START RECORDS FOR THIS EXERCISE

(* ===== verification/RecoverProof.v ===== *)
(** * Recovery rebuilds the spool (internal/spool/recover.go, NewWriter)

    What a restart finds in a directory that satisfied the spool's invariant when
    the host crashed, and that the new [Writer] satisfies its invariant again. *)

From S2P Require Import Prelude Bytes GoIO Pcapio Os Durable Dir Json Manifest Recover Spool SpoolSpec SpoolProof.

(** ** The manifest as a map *)

Lemma by_seq_map_app l k m : by_seq_map (l ++ k) m = by_seq_map k (by_seq_map l m).
Proof. apply foldl_app. Qed.

Lemma by_seq_map_notin l m q : q ∉ seg_Seq <$> l -> by_seq_map l m !! q = m !! q.
Proof.
  revert m; induction l as [|s l IH]; intros m Hq; [done|].
  cbn in Hq. apply not_elem_of_cons in Hq as [Hs Hq]. change (by_seq_map (s :: l) m) with
    (by_seq_map l (<[seg_Seq s := s]> m)). rewrite IH by done. by apply lookup_insert_ne.
Qed.

Lemma by_seq_map_in l m s : NoDup (seg_Seq <$> l) -> s ∈ l -> by_seq_map l m !! seg_Seq s = Some s.
Proof.
  revert m; induction l as [|s0 l IH]; intros m Hnd Hs; [by apply not_elem_of_nil in Hs|].
  cbn in Hnd. apply NoDup_cons in Hnd as [Hs0 Hnd]. change (by_seq_map (s0 :: l) m) with
    (by_seq_map l (<[seg_Seq s0 := s0]> m)). apply elem_of_cons in Hs as [->|Hs]; [|by apply IH].
  rewrite by_seq_map_notin by done. apply lookup_insert_eq.
Qed.

Lemma by_seq_map_value l m q seg : by_seq_map l m !! q = Some seg -> seg ∈ l \/ m !! q = Some seg.
Proof.
  revert m; induction l as [|s0 l IH]; intros m Hq; [by right|].
  change (by_seq_map (s0 :: l) m) with (by_seq_map l (<[seg_Seq s0 := s0]> m)) in Hq.
  destruct (IH _ Hq) as [?|Hm]; [left; by right|]. rewrite lookup_insert in Hm.
  case_decide; [left; simplify_eq; left|by right].
Qed.

Lemma by_seq_map_keys l m :
  map_Forall (fun q s => seg_Seq s = q) m -> map_Forall (fun q s => seg_Seq s = q) (by_seq_map l m).
Proof.
  revert m; induction l as [|s l IH]; intros m Hm; [done|]. apply IH. by apply map_Forall_insert_2.
Qed.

END RECORDS FOR THIS EXERCISE

== WORK ORDER ==
Write out a verbatim copy of the data, beginning with its first line and ending with the line that contains "revert m; induction l as [|s0 l IH]; intros m Hnd".

== TASK OUTPUT ==
(* ===== verification/RecoverProof.v ===== *)
(** * Recovery rebuilds the spool (internal/spool/recover.go, NewWriter)

    What a restart finds in a directory that satisfied the spool's invariant when
    the host crashed, and that the new [Writer] satisfies its invariant again. *)

From S2P Require Import Prelude Bytes GoIO Pcapio Os Durable Dir Json Manifest Recover Spool SpoolSpec SpoolProof.

(** ** The manifest as a map *)

Lemma by_seq_map_app l k m : by_seq_map (l ++ k) m = by_seq_map k (by_seq_map l m).
Proof. apply foldl_app. Qed.

Lemma by_seq_map_notin l m q : q ∉ seg_Seq <$> l -> by_seq_map l m !! q = m !! q.
Proof.
  revert m; induction l as [|s l IH]; intros m Hq; [done|].
  cbn in Hq. apply not_elem_of_cons in Hq as [Hs Hq]. change (by_seq_map (s :: l) m) with
    (by_seq_map l (<[seg_Seq s := s]> m)). rewrite IH by done. by apply lookup_insert_ne.
Qed.

Lemma by_seq_map_in l m s : NoDup (seg_Seq <$> l) -> s ∈ l -> by_seq_map l m !! seg_Seq s = Some s.
Proof.
  revert m; induction l as [|s0 l IH]; intros m Hnd Hs; [by apply not_elem_of_nil in Hs|].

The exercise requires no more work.